Required action - Return all lines below containing the word "server".

[Collected data entries]
---+---

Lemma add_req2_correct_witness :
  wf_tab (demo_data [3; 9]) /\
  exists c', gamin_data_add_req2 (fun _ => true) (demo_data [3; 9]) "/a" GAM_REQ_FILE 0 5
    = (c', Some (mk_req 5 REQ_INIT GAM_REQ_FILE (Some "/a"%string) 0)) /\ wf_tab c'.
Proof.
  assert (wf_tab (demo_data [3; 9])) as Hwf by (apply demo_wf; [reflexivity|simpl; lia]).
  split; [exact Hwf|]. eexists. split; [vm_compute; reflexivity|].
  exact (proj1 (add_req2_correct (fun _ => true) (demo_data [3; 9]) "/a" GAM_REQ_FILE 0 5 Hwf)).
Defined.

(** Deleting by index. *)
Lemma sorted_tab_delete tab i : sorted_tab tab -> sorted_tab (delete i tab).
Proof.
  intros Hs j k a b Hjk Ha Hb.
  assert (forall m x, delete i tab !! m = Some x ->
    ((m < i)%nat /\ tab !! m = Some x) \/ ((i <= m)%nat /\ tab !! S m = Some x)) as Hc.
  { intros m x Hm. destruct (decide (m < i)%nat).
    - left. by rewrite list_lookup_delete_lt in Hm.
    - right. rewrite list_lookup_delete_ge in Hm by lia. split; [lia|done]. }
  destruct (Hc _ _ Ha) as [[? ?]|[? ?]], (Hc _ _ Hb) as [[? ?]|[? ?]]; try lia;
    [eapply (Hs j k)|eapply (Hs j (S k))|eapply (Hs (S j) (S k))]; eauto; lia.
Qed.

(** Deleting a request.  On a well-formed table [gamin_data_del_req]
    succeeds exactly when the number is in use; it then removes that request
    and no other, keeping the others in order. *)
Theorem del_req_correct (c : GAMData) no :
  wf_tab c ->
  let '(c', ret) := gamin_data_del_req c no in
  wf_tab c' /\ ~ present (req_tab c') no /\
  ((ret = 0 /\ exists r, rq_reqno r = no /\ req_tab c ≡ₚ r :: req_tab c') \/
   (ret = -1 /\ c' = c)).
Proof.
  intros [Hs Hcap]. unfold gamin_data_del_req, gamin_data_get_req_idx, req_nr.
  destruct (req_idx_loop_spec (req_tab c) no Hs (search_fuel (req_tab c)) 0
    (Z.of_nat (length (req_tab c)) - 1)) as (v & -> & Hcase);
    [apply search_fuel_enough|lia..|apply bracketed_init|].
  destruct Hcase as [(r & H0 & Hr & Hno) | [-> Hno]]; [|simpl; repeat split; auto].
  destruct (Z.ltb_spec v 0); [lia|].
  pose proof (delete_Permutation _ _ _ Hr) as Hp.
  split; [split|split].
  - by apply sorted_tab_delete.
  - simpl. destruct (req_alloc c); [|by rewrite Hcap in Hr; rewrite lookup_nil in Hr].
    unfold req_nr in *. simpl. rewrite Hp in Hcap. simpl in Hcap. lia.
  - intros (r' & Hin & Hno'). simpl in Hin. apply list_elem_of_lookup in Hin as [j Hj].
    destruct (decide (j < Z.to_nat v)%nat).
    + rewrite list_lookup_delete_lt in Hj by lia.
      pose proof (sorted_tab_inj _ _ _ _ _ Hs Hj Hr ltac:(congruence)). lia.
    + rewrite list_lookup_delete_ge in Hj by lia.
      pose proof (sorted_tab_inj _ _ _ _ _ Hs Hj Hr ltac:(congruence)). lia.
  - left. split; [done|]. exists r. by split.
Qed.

---+---

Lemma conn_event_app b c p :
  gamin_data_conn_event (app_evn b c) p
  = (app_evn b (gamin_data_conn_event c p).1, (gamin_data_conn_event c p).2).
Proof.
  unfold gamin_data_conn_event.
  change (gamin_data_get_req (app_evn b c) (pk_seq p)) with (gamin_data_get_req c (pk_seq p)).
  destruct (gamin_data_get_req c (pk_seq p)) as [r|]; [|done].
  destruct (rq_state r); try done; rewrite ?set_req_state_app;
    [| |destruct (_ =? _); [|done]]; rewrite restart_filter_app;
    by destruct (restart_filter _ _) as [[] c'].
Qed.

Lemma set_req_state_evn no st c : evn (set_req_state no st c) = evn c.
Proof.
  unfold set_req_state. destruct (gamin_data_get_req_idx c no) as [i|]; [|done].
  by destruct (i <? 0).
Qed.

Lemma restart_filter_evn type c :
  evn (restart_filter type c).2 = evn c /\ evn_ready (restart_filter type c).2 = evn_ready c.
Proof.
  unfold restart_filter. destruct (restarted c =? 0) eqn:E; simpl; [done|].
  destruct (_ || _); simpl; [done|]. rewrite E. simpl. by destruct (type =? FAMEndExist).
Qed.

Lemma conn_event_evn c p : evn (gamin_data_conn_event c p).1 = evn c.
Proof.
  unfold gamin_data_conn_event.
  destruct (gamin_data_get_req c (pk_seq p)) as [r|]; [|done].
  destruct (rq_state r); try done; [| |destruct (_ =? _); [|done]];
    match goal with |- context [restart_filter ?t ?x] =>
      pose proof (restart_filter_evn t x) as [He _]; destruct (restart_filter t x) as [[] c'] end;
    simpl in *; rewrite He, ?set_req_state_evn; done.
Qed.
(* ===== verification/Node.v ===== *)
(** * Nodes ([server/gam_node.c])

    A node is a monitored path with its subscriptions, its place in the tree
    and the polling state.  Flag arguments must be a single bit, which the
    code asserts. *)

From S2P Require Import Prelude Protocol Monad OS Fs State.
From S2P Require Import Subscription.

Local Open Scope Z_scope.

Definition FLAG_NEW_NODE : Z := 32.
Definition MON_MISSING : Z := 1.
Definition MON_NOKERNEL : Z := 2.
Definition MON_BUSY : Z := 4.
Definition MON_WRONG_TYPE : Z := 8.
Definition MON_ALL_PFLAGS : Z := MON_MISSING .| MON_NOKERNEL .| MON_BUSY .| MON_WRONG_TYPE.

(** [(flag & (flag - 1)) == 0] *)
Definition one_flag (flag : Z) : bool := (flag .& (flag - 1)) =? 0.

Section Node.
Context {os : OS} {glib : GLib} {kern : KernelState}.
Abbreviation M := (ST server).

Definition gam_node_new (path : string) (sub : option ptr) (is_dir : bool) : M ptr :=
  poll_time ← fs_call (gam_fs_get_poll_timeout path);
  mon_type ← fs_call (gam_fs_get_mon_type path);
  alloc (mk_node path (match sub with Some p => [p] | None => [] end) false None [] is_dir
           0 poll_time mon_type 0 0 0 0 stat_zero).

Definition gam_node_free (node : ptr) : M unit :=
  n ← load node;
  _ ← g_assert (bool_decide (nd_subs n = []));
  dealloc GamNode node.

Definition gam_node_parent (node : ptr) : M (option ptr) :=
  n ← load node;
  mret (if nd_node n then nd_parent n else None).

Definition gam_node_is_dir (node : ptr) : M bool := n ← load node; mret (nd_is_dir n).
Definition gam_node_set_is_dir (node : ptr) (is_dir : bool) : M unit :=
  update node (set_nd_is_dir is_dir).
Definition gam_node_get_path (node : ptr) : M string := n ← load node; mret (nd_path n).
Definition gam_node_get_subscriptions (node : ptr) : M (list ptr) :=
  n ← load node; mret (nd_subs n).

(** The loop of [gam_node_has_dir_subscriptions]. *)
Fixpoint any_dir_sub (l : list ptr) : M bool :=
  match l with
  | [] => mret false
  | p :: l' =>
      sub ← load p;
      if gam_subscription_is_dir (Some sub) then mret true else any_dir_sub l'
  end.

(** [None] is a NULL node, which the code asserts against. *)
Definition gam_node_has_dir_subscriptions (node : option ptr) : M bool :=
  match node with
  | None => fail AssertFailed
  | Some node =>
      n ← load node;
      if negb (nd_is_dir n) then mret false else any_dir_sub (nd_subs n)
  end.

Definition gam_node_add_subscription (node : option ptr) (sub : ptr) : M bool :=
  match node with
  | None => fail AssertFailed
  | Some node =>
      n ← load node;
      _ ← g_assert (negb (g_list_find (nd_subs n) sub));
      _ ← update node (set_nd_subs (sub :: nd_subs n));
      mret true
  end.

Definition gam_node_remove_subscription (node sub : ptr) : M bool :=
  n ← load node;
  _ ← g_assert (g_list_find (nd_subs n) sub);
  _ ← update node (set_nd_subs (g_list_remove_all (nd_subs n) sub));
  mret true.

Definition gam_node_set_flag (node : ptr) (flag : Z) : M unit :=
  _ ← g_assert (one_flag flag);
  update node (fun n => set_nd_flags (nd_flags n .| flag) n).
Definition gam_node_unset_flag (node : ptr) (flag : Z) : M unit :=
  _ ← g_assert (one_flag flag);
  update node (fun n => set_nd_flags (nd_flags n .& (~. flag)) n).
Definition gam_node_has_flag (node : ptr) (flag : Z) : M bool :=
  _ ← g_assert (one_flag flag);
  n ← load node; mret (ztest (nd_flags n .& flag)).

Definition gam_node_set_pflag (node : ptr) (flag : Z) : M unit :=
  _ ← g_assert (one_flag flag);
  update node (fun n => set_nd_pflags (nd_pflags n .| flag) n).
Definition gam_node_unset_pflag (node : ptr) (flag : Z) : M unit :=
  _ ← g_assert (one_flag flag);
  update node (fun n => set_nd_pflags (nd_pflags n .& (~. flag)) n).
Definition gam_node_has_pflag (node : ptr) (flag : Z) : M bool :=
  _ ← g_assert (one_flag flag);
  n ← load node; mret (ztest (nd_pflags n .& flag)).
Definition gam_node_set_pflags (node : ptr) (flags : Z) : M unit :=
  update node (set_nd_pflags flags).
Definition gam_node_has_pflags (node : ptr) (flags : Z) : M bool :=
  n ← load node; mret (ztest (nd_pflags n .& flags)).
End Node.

---+---

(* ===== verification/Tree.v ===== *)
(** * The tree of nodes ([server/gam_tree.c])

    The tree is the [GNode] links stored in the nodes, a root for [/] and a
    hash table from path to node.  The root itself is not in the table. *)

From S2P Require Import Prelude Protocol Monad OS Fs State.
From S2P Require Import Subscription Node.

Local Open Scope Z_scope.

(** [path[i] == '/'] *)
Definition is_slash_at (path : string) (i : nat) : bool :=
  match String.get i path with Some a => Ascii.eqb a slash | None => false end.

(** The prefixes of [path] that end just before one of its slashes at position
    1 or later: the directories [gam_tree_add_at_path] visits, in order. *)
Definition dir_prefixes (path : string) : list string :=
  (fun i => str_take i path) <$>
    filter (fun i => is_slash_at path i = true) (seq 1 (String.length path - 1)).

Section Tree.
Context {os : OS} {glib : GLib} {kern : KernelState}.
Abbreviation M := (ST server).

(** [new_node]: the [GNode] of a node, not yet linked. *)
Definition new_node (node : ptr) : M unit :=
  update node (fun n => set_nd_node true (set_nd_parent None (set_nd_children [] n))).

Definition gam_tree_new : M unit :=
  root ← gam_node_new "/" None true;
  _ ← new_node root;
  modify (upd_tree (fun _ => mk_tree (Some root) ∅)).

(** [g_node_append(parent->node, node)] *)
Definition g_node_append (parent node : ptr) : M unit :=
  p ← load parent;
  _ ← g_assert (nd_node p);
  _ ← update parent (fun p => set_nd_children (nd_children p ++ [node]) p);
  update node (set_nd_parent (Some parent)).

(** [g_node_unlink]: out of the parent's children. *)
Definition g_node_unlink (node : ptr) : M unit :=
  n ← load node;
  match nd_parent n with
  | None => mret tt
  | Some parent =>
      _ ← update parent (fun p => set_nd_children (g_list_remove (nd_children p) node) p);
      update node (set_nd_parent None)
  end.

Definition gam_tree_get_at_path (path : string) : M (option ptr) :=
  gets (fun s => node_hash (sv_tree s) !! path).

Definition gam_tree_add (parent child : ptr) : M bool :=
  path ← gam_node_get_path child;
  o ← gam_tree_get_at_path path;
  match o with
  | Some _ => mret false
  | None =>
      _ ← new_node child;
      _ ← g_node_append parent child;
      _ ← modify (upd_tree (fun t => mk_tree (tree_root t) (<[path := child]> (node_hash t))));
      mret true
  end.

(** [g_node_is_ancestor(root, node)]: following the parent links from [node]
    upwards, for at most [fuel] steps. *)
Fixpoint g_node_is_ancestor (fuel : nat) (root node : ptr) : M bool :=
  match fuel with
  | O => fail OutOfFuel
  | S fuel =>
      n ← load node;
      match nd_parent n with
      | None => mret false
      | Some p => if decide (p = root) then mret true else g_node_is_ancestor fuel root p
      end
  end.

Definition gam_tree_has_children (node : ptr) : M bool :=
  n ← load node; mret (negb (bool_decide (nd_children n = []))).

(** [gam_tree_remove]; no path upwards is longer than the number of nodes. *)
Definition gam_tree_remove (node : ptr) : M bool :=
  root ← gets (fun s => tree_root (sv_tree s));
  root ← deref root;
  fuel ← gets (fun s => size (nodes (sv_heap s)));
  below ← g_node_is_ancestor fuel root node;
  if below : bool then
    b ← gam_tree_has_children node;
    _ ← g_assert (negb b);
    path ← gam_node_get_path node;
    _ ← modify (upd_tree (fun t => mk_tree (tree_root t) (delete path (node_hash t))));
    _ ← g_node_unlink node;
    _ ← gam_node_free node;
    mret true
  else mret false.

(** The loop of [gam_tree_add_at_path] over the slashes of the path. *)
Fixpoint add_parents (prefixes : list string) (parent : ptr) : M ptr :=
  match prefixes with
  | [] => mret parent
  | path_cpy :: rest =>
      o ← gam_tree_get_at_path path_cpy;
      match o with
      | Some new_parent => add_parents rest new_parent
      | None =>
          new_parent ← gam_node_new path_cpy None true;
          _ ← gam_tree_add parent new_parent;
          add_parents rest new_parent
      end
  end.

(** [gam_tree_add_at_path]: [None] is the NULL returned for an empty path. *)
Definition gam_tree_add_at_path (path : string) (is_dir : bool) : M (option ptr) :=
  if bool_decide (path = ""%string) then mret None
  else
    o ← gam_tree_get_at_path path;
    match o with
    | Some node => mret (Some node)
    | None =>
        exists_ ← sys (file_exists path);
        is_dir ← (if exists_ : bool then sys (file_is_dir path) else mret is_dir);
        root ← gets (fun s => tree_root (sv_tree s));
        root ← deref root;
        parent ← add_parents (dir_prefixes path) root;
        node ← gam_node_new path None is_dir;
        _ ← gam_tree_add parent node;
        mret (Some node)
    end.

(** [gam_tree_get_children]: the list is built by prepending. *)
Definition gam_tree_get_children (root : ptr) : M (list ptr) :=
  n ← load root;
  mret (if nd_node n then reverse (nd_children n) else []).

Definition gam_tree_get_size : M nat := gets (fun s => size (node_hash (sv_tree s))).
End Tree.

---+---

Solution -
(** * Nodes ([server/gam_node.c])
Abbreviation M := (ST server).
(** * The tree of nodes ([server/gam_tree.c])
Abbreviation M := (ST server).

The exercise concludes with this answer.